Polskie podium w Lonato. Wiśniewski trzeci w WSK

Kolejne podium polskiego kierowcy w międzynarodowym kartingu. Gustaw Wiśniewski zajął trzecie miejsce w seniorskiej OK w Lonato. To jego kolejne podium w WSK i dobry początek tegorocznego cyklu w wykonaniu kierowcy brytyjskiej ekipy Forza Racing.

W minionym sezonie Gustaw Wiśniewski również znalazł się na podium inauguracyjnej rundy WSK Super Master Series. Broniący wówczas barw Sauber Karting Team warszawianin stanął na drugim stopniu podium kategorii juniorskiej. Teraz pojechał na miarę oczekiwań wśród seniorów i zajął trzecią pozycję w wyścigu finałowym po bardzo ładnej i konsekwentnej walce. Wiśniewski, który wrócił do brytyjskiej Forza Racing, ustąpił w Lonato tylko dwóm zawodnikom. Zwycięzcy Włochowi Luigi Coluccio i wicemistrzowi świata Freddiemu Slaterowi. Pokonał za to aktualnego mistrza świata seniorów Tuukkę Taponena, który uplasował się tuż za nim.

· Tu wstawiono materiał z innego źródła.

(** ** Every link can be followed *)

(** Every reference in a bag built here points back, to an object
    constructed earlier. *)
Lemma reference_points_back (name : string)
  (options : Options.FargateDeploymentOptions IAMRolePolicy)
  (k : nat) (o : Object) (reference : Reference) :
  nth_error (objectsOf (createFargateDeployment name options)) k = Some o ->
  In reference (objectReferences o) ->
  exists j o',
    j < k
    /\ nth_error (objectsOf (createFargateDeployment name options)) j = Some o'
    /\ target reference = objectName o'.
Proof.
  intros Hk Hin.
  do 14 (destruct k as [| k];
         [ injection Hk as Ho; subst o; cbn in Hin;
           repeat (destruct Hin as [Hin | Hin];
                   [subst reference; earlier_object |]);
           contradiction
         | ]).
  cbn in Hk. destruct k; discriminate Hk.
Qed.

(** X5.  If the sibling composers keep the names they are given, every
    reference in a bag built here resolves to exactly one description of
    the result: one description has the logical name the reference points
    to, and no other has. *)
Theorem every_reference_resolves_once (name : string)
  (options : Options.FargateDeploymentOptions IAMRolePolicy)
  (k : nat) (o : Object) (reference : Reference) :
  composersKeepNames ->
  nth_error (objectsOf (createFargateDeployment name options)) k = Some o ->
  In reference (objectReferences o) ->
  exists j o',
    nth_error (objectsOf (createFargateDeployment name options)) j = Some o'
    /\ objectName o' = target reference
    /\ forall j' o'',
         nth_error (objectsOf (createFargateDeployment name options)) j'
         = Some o'' ->
         objectName o'' = target reference ->
         j' = j.
Proof.
  intros Hkeep Hk Hin.
  destruct (@reference_points_back name options k o reference Hk Hin)
    as (j & o' & _ & Hj & Htarget).
  exists j, o'. split; [exact Hj |]. split; [now symmetry |].
  intros j' o'' Hj' Hname.
  assert (Hdistinct :
    NoDup (map objectName (objectsOf (createFargateDeployment name options)))).
  { rewrite (@objectNames_under_contract name options Hkeep).
    apply NoDup_map_append, constructionSuffixes_NoDup. }
  rewrite NoDup_nth_error in Hdistinct. apply Hdistinct.
  - rewrite length_map. apply nth_error_Some. congruence.
  - rewrite !nth_error_map, Hj, Hj'. cbn. congruence.
Qed.


(** X7.  If the sibling composers keep the names they are given, no
    reference in the service's bag points to the listener: the ordering
    between the two comes from [dependsOn(service, listener)] alone. *)
Theorem service_holds_no_reference_to_the_listener (name : string)
  (options : Options.FargateDeploymentOptions IAMRolePolicy)
  (reference : Reference) :
  composersKeepNames ->
  let r := createFargateDeployment name options in
  In reference (objectReferences (ServiceObject (service r))) ->
  target reference <> LogicalName (listener r).
Proof.
  intros (_ & _ & Htask) r Hin. subst r.
  unfold createFargateDeployment, getRef in *; cbn in *.
  rewrite Htask in Hin.
  repeat (destruct Hin as [Hin | Hin];
          [ subst reference; cbn; intros Heq;
            apply append_same_prefix in Heq; discriminate Heq |]).
  contradiction.
Qed.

Drugi z Polaków w finale Karol Pasiewicz (Birel ART) uplasował się na 16. pozycji. Natomiast trzeci polski kierowca w tej kategorii Maksymilian Angelard (Lennox Racing) odpadł w prefinale.

W juniorskiej OK w wyścigu finałowym pojechało dwóch polskich zawodników. Jan Przyrowski (Tony Kart) zakończył wyścig na 14. miejscu przesuwając się o 5 miejsc do przodu. Z kolei drugi z Polaków mający spore szanse na dobry wynik Maciej Gładysz (Ricky Flynn Motorsport), który startował z szóstego pola został wypchnięty poza tor tuż przed startem i spadł na ostatnia pozycję. Na mecie zameldował się na 21. miejscu odrabiając 10. pozycji.

Sensacyjnie zakończyła się rywalizacja biegowej kategorii KZ2. Wygrał Holender Senna Van Walstijn (Sodikart), który tryumfował w WSK już drugi raz z rzędu w ostatnich dniach (wygrał tez WSK Champions Cup). Jednak sporą niespodzianką było odpadniecie po kwalifikacjach aktualnego mistrza świata KZ Szweda Noaha Millela z Tony Karta. Jego brak w finale wykorzystali rywale. Wspomniany Van Walstijn, który wygrał oraz Hiszpan Pedro Hiltbrand (Birel) i Niemiec David Trefilov (Maranello).

Fantastycznie w finale pojechał David Liwiński (Lennox), który zanotował drugi wynik jeśli chodzi o liczbę wyprzedzeń w wyścigu. Polak finiszował na 17. pozycji, a rozpoczął rywalizację na 29. Drugi z naszych kierowców w tej kategorii Kacper Nadolski (Lennox) zakończył zmagania na prefinale.

I wreszcie w najmłodszej kategorii najlepszy wynik wśród polskich kierowców uzyskał Juliusz Ociepa (IPK), który finiszował w finale jako 18. zawodnik. Borys Łyżeń (Kidix) był 28., a Bruno Gryc (Parolin) 30. Wygrał Belg Dries Van Langendonck (Parolin), który wyprzedził na mecie faworytów z Czech i Hiszpanii Jindricha Pesla (Babyrace) i Cristiana Costoyę (Parolin).

Pozostali polscy kierowcy w tej kategorii Kacper Rajpold, Klara Kowalczyk, Jan Stencel i Antoni Ociepa zakończyli rywalizację po kwalifikacjach i prefinałach.